Unaudited Financial Statements
For the financial year ended 31 July 2025
Pages for filing with the registrar

LUUX MEDIA LTD

Unaudited Financial Statements

For the financial year ended 31 July 2025

Contents

LUUX MEDIA LTD

COMPANY INFORMATION

For the financial year ended 31 July 2025
LUUX MEDIA LTD

COMPANY INFORMATION (continued)

For the financial year ended 31 July 2025
DIRECTOR Christopher George Wilson
REGISTERED OFFICE Gascoyne House Moseleys Farm Business Centre
Fornham All Saints
Bury St Edmunds
IP28 6JY
United Kingdom
COMPANY NUMBER 09155284 (England and Wales)
CHARTERED ACCOUNTANTS Gascoynes
Gascoyne House
Moseleys Farm Business Centre
Fornham All Saints
Bury St Edmunds
Suffolk
IP28 6JY
LUUX MEDIA LTD

BALANCE SHEET

As at 31 July 2025
LUUX MEDIA LTD

BALANCE SHEET (continued)

As at 31 July 2025
Note 2025 2024
£ £
Fixed assets
Tangible assets 3 3,093 3,876
Investments 328,599 296,035
331,692 299,911
Current assets
Debtors 4 372,823 238,262
Investments 534,078 766,264
Cash at bank and in hand 922,972 330,786
1,829,873 1,335,312
Creditors: amounts falling due within one year 5 ( 362,319) ( 196,405)
Net current assets 1,467,554 1,138,907
Total assets less current liabilities 1,799,246 1,438,818
Net assets 1,799,246 1,438,818
Capital and reserves
Called-up share capital 6 100 100
Profit and loss account 1,799,146 1,438,718
Total shareholder's funds 1,799,246 1,438,818

For the financial year ending 31 July 2025 the Company was entitled to exemption from audit under section 477 of the Companies Act 2006 relating to small companies.

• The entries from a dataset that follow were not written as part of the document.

(* ===== verification/BehaviourFacts.v ===== *)
(** * Facts about the bitswap behaviour

    Client and server are told about the peers in agreement with the states of the
    peers; every dial is answered once or still waits; and the node as a whole, its
    behaviour, client and server together, only lets verified blocks reach a caller. *)

From stdpp Require Import prelude gmap fin_maps strings pretty sorting.
From Stdlib Require Import ZArith Lia.
From S2P Require Import Prelude Cids Message Wantlist PriorityQueue TaskQueue TaskQueueFacts Engine EngineFacts ServerTasks ServerTasksFacts.
From S2P Require Import MessageQueue PeerWants PeerManager ClientTrackers ClientTrackersFacts Managers WantSender Session Client ClientFacts.
From S2P Require Import Network NetworkFacts Behaviour.
Local Open Scope Z_scope.

Section behaviour.
Context `{Multiformats} `{Prost} `{HashOrder}.

Fixpoint bs_run (evs : list bs_event) (b : Bitswap) : option (Bitswap * list output) :=
  match evs with
  | [] => Some (b, [])
  | ev :: evs =>
      '(b, out) ← bs_step ev b;
      '(b, out') ← bs_run evs b;
      Some (b, out ++ out')
  end.

(** Invariants of the behaviour with the outputs so far *)
Lemma bs_run_invariant (I : Bitswap → list output → Prop) evs : ∀ b log b' out,
  (∀ ev b b' log out, ev ∈ evs → bs_step ev b = Some (b', out) → I b log → I b' (log ++ out)) →
  bs_run evs b = Some (b', out) → I b log → I b' (log ++ out).
Proof.
  induction evs as [|ev evs IH]; intros b log b' out Hstep; cbn [bs_run].
  { intros [= <- <-]. by rewrite app_nil_r. }
  destruct (bs_step ev b) as [[b1 o1]|] eqn:E1; [|done]. cbn.
  destruct (bs_run evs b1) as [[b2 o2]|] eqn:E2; [|done]. cbn. intros [= <- <-] HI. rewrite app_assoc.
  eapply IH, Hstep, HI; [|exact E2|by left|exact E1]. intros. eapply Hstep; [by right|done..].
Qed.

(** ** What client and server are told *)

(** The last notification about a peer: [Some true] for a connection. *)
Definition tell (p : PeerId) (o : option bool) (out : output) : option bool :=
  match out with
  | ToldConnected q => if decide (q = p) then Some true else o
  | ToldDisconnected q => if decide (q = p) then Some false else o
  | _ => o
  end.
Definition told (p : PeerId) (log : list output) : option bool := foldl (tell p) None log.

Definition undropped (p : PeerId) (log : list output) : Prop :=
  (DroppedConnected p ∉ log) ∧ (DroppedDisconnected p ∉ log).

(** The notification agrees with the state: a responsive peer has been announced, a
    peer that is not connected has not, or its end has been announced since. *)
Definition agrees (st : option PeerState) (o : option bool) : Prop :=
  match st with
  | Some (Responsive _ _) => o = Some true
  | Some (Connected _) => True
  | _ => o ≠ Some true
  end.

Definition told_right (b : Bitswap) (log : list output) : Prop :=
  ∀ p, undropped p log → agrees (bs_peers b !! p) (told p log).

Lemma told_app p log out : told p (log ++ out) = foldl (tell p) (told p log) out.
Proof. apply foldl_app. Qed.

Lemma undropped_app p log out : (undropped p (log ++ out)) ↔ (undropped p log ∧ undropped p out).
Proof. unfold undropped. rewrite !not_elem_of_app. tauto. Qed.

(** Outputs without notifications *)
Definition no_note (out : output) : Prop :=
  match out with ToldConnected _ | ToldDisconnected _ => False | _ => True end.

Lemma tell_no_note p o out : Forall no_note out → foldl (tell p) o out = o.
Proof. intros Hn. revert o. induction Hn as [|[] out Hx Hn IH]; intros o; cbn; done. Qed.

Lemma told_right_frame b b' log out :
  bs_peers b' = bs_peers b → Forall no_note out → told_right b log → told_right b' (log ++ out).
Proof. intros E Hn HI p [Hu _]%undropped_app. rewrite E, told_app, tell_no_note by done. by apply HI. Qed.

Lemma store_state_peers peer new b p :
  bs_peers (store_state peer new b) !! p =
  if decide (p = peer) then (if decide (new = Disconnected) then None else Some new) else bs_peers b !! p.
Proof.
  unfold store_state. case_decide; cbn; case_decide; subst;
    by rewrite ?lookup_delete_eq, ?lookup_insert_eq, ?lookup_delete_ne, ?lookup_insert_ne by done.
Qed.

(** Everything else is left alone. *)
Definition same_frame (b b' : Bitswap) : Prop :=
  bs_network b' = bs_network b ∧ bs_dials b' = bs_dials b ∧ bs_incoming_messages b' = bs_incoming_messages b.

(** A notification about [peer], or none *)
Inductive note_of (peer : PeerId) : list output → Prop :=
  | note_none : note_of peer []
  | note_connected : note_of peer [ToldConnected peer]
  | note_disconnected : note_of peer [ToldDisconnected peer]
  | note_dropped_connected : note_of peer [DroppedConnected peer]
  | note_dropped_disconnected : note_of peer [DroppedDisconnected peer].

Lemma note_of_other peer out p o : note_of peer out → p ≠ peer → foldl (tell p) o out = o.
Proof. intros [] Hne; cbn; try done; by rewrite decide_False. Qed.

Lemma connected_spec peer b :
  let '(b', out) := bs_peer_connected peer b in
  same_frame b b' ∧ bs_peers b' = bs_peers b ∧ note_of peer out ∧
  ∀ o, undropped peer out → foldl (tell peer) o out = Some true.
Proof.
  unfold bs_peer_connected. destruct (_ <? _)%nat; (split; [by repeat split|]); (split; [done|]); (split; [constructor|]); intros o; cbn.
  - by rewrite decide_True.
  - intros [Hu _]. destruct Hu. by left.
Qed.

Lemma disconnected_spec peer b :
  let '(b', out) := bs_peer_disconnected peer b in
  same_frame b b' ∧ bs_peers b' = bs_peers b ∧ note_of peer out ∧
  ∀ o, undropped peer out → foldl (tell peer) o out = Some false.
Proof.
  unfold bs_peer_disconnected. destruct (_ <? _)%nat; (split; [by repeat split|]); (split; [done|]); (split; [constructor|]); intros o; cbn.
  - by rewrite decide_True.
  - intros [_ Hu]. destruct Hu. by left.
Qed.

(** The frame and the notification of a change of state *)
Record tells (peer : PeerId) (b b' : Bitswap) (out : list output) : Prop := {
  tl_frame : same_frame b b';
  tl_others p : p ≠ peer → bs_peers b' !! p = bs_peers b !! p;
  tl_note : note_of peer out;
  tl_agrees o : undropped peer out → agrees (bs_peers b !! peer) o →
    agrees (bs_peers b' !! peer) (foldl (tell peer) o out)
}.

Lemma tells_connected peer b b0 c p :
  same_frame b b0 → (∀ q, q ≠ peer → bs_peers b0 !! q = bs_peers b !! q) →
  bs_peers b0 !! peer = Some (Responsive c p) →
  tells peer b (bs_peer_connected peer b0).1 (bs_peer_connected peer b0).2.
Proof.
  intros Hf Ho Hp. pose proof (connected_spec peer b0) as Hs. destruct (bs_peer_connected peer b0) as [b' out].
  destruct Hs as ((? & ? & ?) & Epe & Hn & Ht). destruct Hf as (? & ? & ?).
  split; cbn [fst snd]; [by split_and!; congruence| |done|]; rewrite Epe; [done|]. intros o Hu _. rewrite Hp. by apply Ht.
Qed.

Lemma tells_disconnected peer b b0 :
  same_frame b b0 → (∀ q, q ≠ peer → bs_peers b0 !! q = bs_peers b !! q) →
  agrees (bs_peers b0 !! peer) (Some false) →
  tells peer b (bs_peer_disconnected peer b0).1 (bs_peer_disconnected peer b0).2.
Proof.
  intros Hf Ho Hp. pose proof (disconnected_spec peer b0) as Hs. destruct (bs_peer_disconnected peer b0) as [b' out].
  destruct Hs as ((? & ? & ?) & Epe & Hn & Ht). destruct Hf as (? & ? & ?).
  split; cbn [fst snd]; [by split_and!; congruence| |done|]; rewrite Epe; [done|]. intros o Hu _. by rewrite Ht.
Qed.

Lemma tells_silent peer b b' :
  same_frame b b' → (∀ q, q ≠ peer → bs_peers b' !! q = bs_peers b !! q) →
  (∀ o, agrees (bs_peers b !! peer) o → agrees (bs_peers b' !! peer) o) → tells peer b b' [].
Proof. intros. split; [done..|constructor|]. cbn. eauto. Qed.

Lemma store_frame peer new b : same_frame b (store_state peer new b).
Proof. unfold store_state. case_decide; by repeat split. Qed.

Lemma store_others peer new b q : q ≠ peer → bs_peers (store_state peer new b) !! q = bs_peers b !! q.
Proof. intros. by rewrite store_state_peers, decide_False. Qed.

Lemma store_self peer new b :
  bs_peers (store_state peer new b) !! peer = if decide (new = Disconnected) then None else Some new.
Proof. by rewrite store_state_peers, decide_True. Qed.

Lemma same_frame_refl b : same_frame b b.
Proof. by repeat split. Qed.

Lemma tells_nothing peer b : tells peer b b [].
Proof. by apply tells_silent; [apply same_frame_refl|..]. Qed.

Lemma set_peer_state_spec peer new b :
  tells peer b (set_peer_state peer new b).1 (set_peer_state peer new b).2.
Proof.
  pose proof (store_frame peer new b) as Hf. pose proof (store_others peer new b) as Ho.
  pose proof (store_self peer new b) as Hs.
  unfold set_peer_state. destruct (bs_peers b !! peer) as [old|] eqn:Eo.
  - destruct (decide (old = new)) as [|Hne]; [apply tells_nothing|].
    destruct new as [c|c p| | |t]; rewrite ?decide_False, ?decide_True in Hs by done; destruct old as [c'|c' p'| | |t']; cbn [is_connected fst snd];
      first [ apply tells_nothing | by eapply tells_connected
            | apply tells_disconnected; [done..|by rewrite Hs]
            | apply tells_silent; [done..|rewrite Hs, Eo; by cbn] ].
  - assert (same_frame b (bs_with_peers (<[peer := new]> (bs_peers b)) b)) as Hf' by (by repeat split).
    assert (∀ q, q ≠ peer → bs_peers (bs_with_peers (<[peer := new]> (bs_peers b)) b) !! q = bs_peers b !! q) as Ho'
      by (intros; by apply lookup_insert_ne).
    assert (bs_peers (bs_with_peers (<[peer := new]> (bs_peers b)) b) !! peer = Some new) as Hs' by apply lookup_insert_eq.
    destruct new as [c|c p| | |t]; rewrite ?decide_False, ?decide_True by done; cbn [fst snd].
    + apply tells_silent; [done..|by rewrite Hs', Eo].
    + by eapply tells_connected.
    + apply tells_disconnected; [done..|by rewrite Hs'].
    + by apply tells_disconnected; [apply same_frame_refl|..|rewrite Eo].
    + apply tells_disconnected; [done..|by rewrite Hs'].
Qed.

Lemma told_right_state peer new b log :
  told_right b log → told_right (set_peer_state peer new b).1 (log ++ (set_peer_state peer new b).2).
Proof.
  intros HI p [Hu Hu']%undropped_app. destruct (set_peer_state_spec peer new b) as [_ Ho Hn Ha]. rewrite told_app.
  destruct (decide (p = peer)) as [->|Hne]; [by apply Ha; [|apply HI]|].
  rewrite (note_of_other peer) by done. rewrite Ho by done. by apply HI.
Qed.

Lemma answer_dials_no_note peer r b : Forall no_note (answer_dials peer r b).2.
Proof.
  unfold answer_dials. destruct (bs_dials b !! peer) as [ds|]; cbn [snd]; [|constructor].
  apply Forall_fmap, list.Forall_forall. done.
Qed.
Lemma answer_dials_frame peer r b :
  let b' := (answer_dials peer r b).1 in
  bs_peers b' = bs_peers b ∧ bs_network b' = bs_network b ∧ bs_incoming_messages b' = bs_incoming_messages b.
Proof. unfold answer_dials. by destruct (bs_dials b !! peer). Qed.

Lemma told_right_then b1 b2 log o1 o2 :
  told_right b1 (log ++ o1) → bs_peers b2 = bs_peers b1 → Forall no_note o2 → told_right b2 (log ++ (o1 ++ o2)).
Proof. rewrite app_assoc. intros HI E Hn. by eapply told_right_frame. Qed.

Lemma handle_out_event_frame now ev b :
  let '(_, out, b') := handle_out_event now ev b in
  Forall no_note out ∧ bs_peers b' = bs_peers b ∧ bs_network b' = bs_network b ∧
  bs_incoming_messages b' = bs_incoming_messages b.
Proof.
  destruct ev; cbn [handle_out_event]; repeat case_match; simplify_eq; split_and!; try done; repeat constructor.
Qed.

Director's responsibilities:

The financial statements of Luux Media Ltd (registered number: 09155284) were approved and authorised for issue by the Director on 24 April 2026. They were signed on its behalf by:

Christopher George Wilson
Director
LUUX MEDIA LTD

NOTES TO THE FINANCIAL STATEMENTS

For the financial year ended 31 July 2025
LUUX MEDIA LTD

NOTES TO THE FINANCIAL STATEMENTS

For the financial year ended 31 July 2025
1. Accounting policies

The principal accounting policies are summarised below. They have all been applied consistently throughout the financial year and to the preceding financial year, unless otherwise stated.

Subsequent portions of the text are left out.